WHAT TO PRODUCE> With the line containing "Lemma ginv_set_deadline w" as the starting point, output the remaining lines of the data exactly as they are, through the last.

GIVEN DATA>

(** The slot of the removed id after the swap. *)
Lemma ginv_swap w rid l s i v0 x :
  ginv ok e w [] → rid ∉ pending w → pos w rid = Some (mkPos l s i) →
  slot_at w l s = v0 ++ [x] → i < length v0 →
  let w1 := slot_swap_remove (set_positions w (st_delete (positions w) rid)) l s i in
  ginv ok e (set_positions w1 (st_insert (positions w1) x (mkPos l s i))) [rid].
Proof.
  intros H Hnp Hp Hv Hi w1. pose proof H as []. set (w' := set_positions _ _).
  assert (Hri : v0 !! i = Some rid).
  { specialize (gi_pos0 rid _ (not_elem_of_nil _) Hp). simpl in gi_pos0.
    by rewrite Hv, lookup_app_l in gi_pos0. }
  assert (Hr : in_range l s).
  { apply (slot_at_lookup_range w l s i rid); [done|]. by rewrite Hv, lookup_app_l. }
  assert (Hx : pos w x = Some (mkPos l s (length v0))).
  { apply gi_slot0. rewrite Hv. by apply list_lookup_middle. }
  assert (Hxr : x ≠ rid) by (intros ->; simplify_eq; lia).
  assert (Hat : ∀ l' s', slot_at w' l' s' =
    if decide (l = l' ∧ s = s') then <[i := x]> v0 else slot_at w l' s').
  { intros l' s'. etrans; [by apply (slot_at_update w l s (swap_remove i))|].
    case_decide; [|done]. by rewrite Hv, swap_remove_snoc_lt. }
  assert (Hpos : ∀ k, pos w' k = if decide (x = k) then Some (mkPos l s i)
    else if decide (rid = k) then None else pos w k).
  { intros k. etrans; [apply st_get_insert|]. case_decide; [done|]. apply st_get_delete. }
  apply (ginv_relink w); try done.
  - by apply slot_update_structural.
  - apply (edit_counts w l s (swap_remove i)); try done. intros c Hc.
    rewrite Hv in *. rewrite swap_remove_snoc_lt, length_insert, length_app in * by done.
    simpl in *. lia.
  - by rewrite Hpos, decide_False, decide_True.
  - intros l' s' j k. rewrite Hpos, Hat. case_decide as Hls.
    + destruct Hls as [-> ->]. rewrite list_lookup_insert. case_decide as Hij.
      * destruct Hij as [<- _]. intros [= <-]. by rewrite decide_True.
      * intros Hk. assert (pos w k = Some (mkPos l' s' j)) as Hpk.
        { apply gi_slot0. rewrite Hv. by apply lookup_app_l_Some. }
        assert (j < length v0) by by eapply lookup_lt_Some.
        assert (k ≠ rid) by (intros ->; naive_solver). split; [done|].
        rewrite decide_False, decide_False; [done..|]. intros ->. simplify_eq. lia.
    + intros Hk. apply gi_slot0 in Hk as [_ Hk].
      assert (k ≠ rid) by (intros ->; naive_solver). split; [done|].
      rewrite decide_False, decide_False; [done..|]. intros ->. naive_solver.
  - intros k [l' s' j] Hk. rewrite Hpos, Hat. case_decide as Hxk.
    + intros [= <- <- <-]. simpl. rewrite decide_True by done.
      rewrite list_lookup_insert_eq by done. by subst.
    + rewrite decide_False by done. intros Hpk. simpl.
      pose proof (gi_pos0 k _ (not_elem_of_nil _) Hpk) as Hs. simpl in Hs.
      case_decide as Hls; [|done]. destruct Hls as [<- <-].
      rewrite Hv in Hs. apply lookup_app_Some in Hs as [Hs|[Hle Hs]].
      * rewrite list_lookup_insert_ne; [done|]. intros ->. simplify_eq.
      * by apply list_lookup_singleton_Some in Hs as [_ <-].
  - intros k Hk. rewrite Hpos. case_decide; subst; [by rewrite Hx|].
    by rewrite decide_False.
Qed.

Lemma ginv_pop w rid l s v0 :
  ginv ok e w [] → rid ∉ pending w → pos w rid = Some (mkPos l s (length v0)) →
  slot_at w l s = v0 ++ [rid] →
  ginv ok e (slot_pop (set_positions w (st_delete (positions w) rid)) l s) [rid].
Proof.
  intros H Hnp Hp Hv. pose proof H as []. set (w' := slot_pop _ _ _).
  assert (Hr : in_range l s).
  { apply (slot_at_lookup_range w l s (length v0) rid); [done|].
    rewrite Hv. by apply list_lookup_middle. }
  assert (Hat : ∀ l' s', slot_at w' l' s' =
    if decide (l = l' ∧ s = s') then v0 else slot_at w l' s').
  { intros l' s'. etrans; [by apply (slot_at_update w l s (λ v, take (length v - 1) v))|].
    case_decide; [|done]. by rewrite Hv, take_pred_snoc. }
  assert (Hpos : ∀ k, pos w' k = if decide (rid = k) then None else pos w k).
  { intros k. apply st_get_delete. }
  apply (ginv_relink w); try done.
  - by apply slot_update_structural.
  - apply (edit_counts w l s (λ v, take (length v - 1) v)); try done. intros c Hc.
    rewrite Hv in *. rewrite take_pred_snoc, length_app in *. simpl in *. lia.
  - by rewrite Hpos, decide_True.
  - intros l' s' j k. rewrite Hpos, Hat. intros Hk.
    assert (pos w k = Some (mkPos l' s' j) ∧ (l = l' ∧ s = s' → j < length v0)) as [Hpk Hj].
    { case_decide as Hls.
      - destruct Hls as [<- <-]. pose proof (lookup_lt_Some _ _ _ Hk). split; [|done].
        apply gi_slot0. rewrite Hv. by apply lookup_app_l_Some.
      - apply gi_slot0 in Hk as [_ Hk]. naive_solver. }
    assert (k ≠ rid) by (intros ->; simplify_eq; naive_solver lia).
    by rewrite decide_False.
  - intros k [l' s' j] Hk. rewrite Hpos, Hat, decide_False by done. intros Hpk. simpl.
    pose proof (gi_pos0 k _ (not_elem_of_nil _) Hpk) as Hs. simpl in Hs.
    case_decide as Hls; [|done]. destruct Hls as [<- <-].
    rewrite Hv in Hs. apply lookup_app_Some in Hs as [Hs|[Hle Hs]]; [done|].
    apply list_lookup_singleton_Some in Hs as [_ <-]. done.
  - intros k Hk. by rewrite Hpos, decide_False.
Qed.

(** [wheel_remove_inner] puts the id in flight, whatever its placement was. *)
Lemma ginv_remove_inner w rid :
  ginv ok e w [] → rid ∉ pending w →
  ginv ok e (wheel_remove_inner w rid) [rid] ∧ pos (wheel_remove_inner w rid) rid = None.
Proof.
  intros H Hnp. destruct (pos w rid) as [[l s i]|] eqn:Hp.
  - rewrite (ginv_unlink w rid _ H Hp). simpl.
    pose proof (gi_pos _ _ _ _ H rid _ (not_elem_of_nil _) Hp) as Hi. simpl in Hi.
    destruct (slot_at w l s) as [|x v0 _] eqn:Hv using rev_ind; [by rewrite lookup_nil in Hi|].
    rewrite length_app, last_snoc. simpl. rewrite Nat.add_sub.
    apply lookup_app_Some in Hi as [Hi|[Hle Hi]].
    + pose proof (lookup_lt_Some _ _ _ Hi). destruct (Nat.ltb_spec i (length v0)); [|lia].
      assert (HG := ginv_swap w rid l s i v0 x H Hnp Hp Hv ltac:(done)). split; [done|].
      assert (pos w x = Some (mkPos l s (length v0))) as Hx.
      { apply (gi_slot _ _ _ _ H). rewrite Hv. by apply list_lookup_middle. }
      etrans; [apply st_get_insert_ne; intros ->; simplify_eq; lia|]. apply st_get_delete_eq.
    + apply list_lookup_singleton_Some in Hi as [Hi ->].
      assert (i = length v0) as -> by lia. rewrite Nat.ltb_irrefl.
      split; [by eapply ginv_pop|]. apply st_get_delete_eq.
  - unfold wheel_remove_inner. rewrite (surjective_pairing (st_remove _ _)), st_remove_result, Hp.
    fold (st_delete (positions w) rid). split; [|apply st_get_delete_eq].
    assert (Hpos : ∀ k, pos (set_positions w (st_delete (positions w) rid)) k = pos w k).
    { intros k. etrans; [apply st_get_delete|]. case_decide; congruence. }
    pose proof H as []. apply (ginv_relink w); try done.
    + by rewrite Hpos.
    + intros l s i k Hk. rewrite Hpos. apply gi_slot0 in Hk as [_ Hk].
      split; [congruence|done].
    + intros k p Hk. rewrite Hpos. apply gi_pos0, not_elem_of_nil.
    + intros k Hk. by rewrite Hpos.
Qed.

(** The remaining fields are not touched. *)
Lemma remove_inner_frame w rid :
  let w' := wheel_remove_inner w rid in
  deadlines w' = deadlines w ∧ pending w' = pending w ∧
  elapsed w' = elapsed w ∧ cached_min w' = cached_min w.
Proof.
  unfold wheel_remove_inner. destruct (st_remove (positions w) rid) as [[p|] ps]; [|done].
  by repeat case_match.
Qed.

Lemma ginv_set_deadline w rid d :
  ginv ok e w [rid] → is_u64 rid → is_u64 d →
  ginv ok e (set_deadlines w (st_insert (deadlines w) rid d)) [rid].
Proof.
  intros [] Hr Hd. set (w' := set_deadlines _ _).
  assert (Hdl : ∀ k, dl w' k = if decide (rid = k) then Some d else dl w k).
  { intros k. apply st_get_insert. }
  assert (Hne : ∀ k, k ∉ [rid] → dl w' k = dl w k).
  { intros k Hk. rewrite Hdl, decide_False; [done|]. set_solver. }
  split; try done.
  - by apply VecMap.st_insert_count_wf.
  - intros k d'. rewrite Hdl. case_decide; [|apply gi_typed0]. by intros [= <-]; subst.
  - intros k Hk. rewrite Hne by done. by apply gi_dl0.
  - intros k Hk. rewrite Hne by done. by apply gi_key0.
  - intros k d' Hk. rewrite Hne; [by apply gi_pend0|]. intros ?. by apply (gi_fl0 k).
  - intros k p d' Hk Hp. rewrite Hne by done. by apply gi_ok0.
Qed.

RESPONSE>
Lemma ginv_set_deadline w rid d :
  ginv ok e w [rid] → is_u64 rid → is_u64 d →
  ginv ok e (set_deadlines w (st_insert (deadlines w) rid d)) [rid].
Proof.
  intros [] Hr Hd. set (w' := set_deadlines _ _).
  assert (Hdl : ∀ k, dl w' k = if decide (rid = k) then Some d else dl w k).
  { intros k. apply st_get_insert. }
  assert (Hne : ∀ k, k ∉ [rid] → dl w' k = dl w k).
  { intros k Hk. rewrite Hdl, decide_False; [done|]. set_solver. }
  split; try done.
  - by apply VecMap.st_insert_count_wf.
  - intros k d'. rewrite Hdl. case_decide; [|apply gi_typed0]. by intros [= <-]; subst.
  - intros k Hk. rewrite Hne by done. by apply gi_dl0.
  - intros k Hk. rewrite Hne by done. by apply gi_key0.
  - intros k d' Hk. rewrite Hne; [by apply gi_pend0|]. intros ?. by apply (gi_fl0 k).
  - intros k p d' Hk Hp. rewrite Hne by done. by apply gi_ok0.
Qed.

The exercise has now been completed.